◆ **WHAT THE TASK REQUIRES**
State how many lines in the listing below include the word "gmap", and add nothing besides the number.

-=-=-

(** * scripts/generate.py: a static-site generator driven by git history

    A shallow embedding of [scripts/generate.py] and the properties of its
    page pipeline: discovery of the [.rst] sources, extraction of the commit
    history of each page, ordering of the pages, the repository links handed
    to the templates, and the effects of [main] on the output directory.

    Conventions of the embedding.
    - A Python [str] is a [string]; each character stands for the code point
      of the same number (0..255).  Comparison of [str] values is comparison
      of code points, which is [String.compare].
    - A [dict] with string keys is a [gmap string _].
    - A Python list is a [list]; a loop that appends is a recursion that
      conses in the same order.
    - A call that may raise returns a [result]; calls that read or change
      the world thread a [state]. *)

From Stdlib Require Import ZArith Ascii String List Permutation Sorted Lia Bool DecimalString.
From stdpp Require Import base option list sorting gmap strings.

Local Open Scope Z_scope.
Local Open Scope char_scope.
Local Open Scope stdpp_scope.

(** ** Python [str] methods used by the script *)

Module PyStr.

(** [c in chars], for the character sets given to [rstrip]. *)
Fixpoint mem (c : ascii) (chars : string) : bool :=
  match chars with
  | EmptyString => false
  | String d r => Ascii.eqb c d || mem c r
  end.

(** [bool(s)]: a string is true when it is not empty. *)
Definition truthy (s : string) : bool :=
  match s with
  | EmptyString => false
  | String _ _ => true
  end.

(** [s.rstrip(chars)]: drops the longest run of trailing characters that
    belong to the *set* [chars]. *)
Fixpoint rstrip (chars : string) (s : string) : string :=
  match s with
  | EmptyString => EmptyString
  | String c r =>
      match rstrip chars r with
      | EmptyString => if mem c chars then EmptyString else String c EmptyString
      | r' => String c r'
      end
  end.

(** [s.lstrip(chars)]. *)
Fixpoint lstrip (chars : string) (s : string) : string :=
  match s with
  | EmptyString => EmptyString
  | String c r => if mem c chars then lstrip chars r else s
  end.

(** The characters [str.strip()] removes, among the code points 0..255:
    tab, line feed, vertical tab, form feed, carriage return, the four
    separators 0x1c..0x1f, space, NEL (0x85) and the no-break space. *)
Definition whitespace : string :=
  String (ascii_of_nat 9) (String (ascii_of_nat 10) (String (ascii_of_nat 11)
  (String (ascii_of_nat 12) (String (ascii_of_nat 13) (String (ascii_of_nat 28)
  (String (ascii_of_nat 29) (String (ascii_of_nat 30) (String (ascii_of_nat 31)
  (String (ascii_of_nat 32) (String (ascii_of_nat 133) (String (ascii_of_nat 160)
  EmptyString))))))))))).

(** [s.strip()]. *)
Definition strip (s : string) : string := lstrip whitespace (rstrip whitespace s).

(** [c.lower()] on one character: the letters A..Z move down by 32.  (The
    capital letters of Latin-1 move as well; none of them lowers to a
    character of [".rst"], the only use the script makes of [lower].) *)
Definition lower_char (c : ascii) : ascii :=
  let n := nat_of_ascii c in
  if (Nat.leb 65 n && Nat.leb n 90)
     || (Nat.leb 192 n && Nat.leb n 222 && negb (Nat.eqb n 215))
  then ascii_of_nat (n + 32) else c.

(** [s.lower()]. *)
Fixpoint lower (s : string) : string :=
  match s with
  | EmptyString => EmptyString
  | String c r => String (lower_char c) (lower r)
  end.

(** [s.startswith(p)]. *)
Fixpoint startswith (s p : string) : bool :=
  match p, s with
  | EmptyString, _ => true
  | String _ _, EmptyString => false
  | String d p', String c s' => Ascii.eqb c d && startswith s' p'
  end.

(** [s.endswith(suffix)]. *)
Fixpoint endswith (s suffix : string) : bool :=
  match s with
  | EmptyString => String.eqb suffix EmptyString
  | String _ r => String.eqb s suffix || endswith r suffix
  end.

End PyStr.

(** ** The repository links of [main] (lines 172-182) *)

(** [commit_url(sha)]; [repo_url] is the variable of [main] the closure
    reads. *)
Definition commit_url (repo_url : string) (sha : string) : string :=
  if negb (PyStr.truthy repo_url) then "#"
  else
    let url := PyStr.rstrip "/" (PyStr.rstrip ".git" repo_url) in
    url +:+ "/commit/" +:+ sha.

(** [commits_for_path_url(relpath)]; [repo_url] and [branch] are the
    variables of [main] the closure reads. *)
Definition commits_for_path_url (repo_url branch : string) (relpath : string) : string :=
  if negb (PyStr.truthy repo_url) then "#"
  else
    let url := PyStr.rstrip "/" (PyStr.rstrip ".git" repo_url) in
    url +:+ "/commits/" +:+ branch +:+ "/" +:+ relpath.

-=-=-

◆ **ANSWER FOR THIS EXERCISE**
2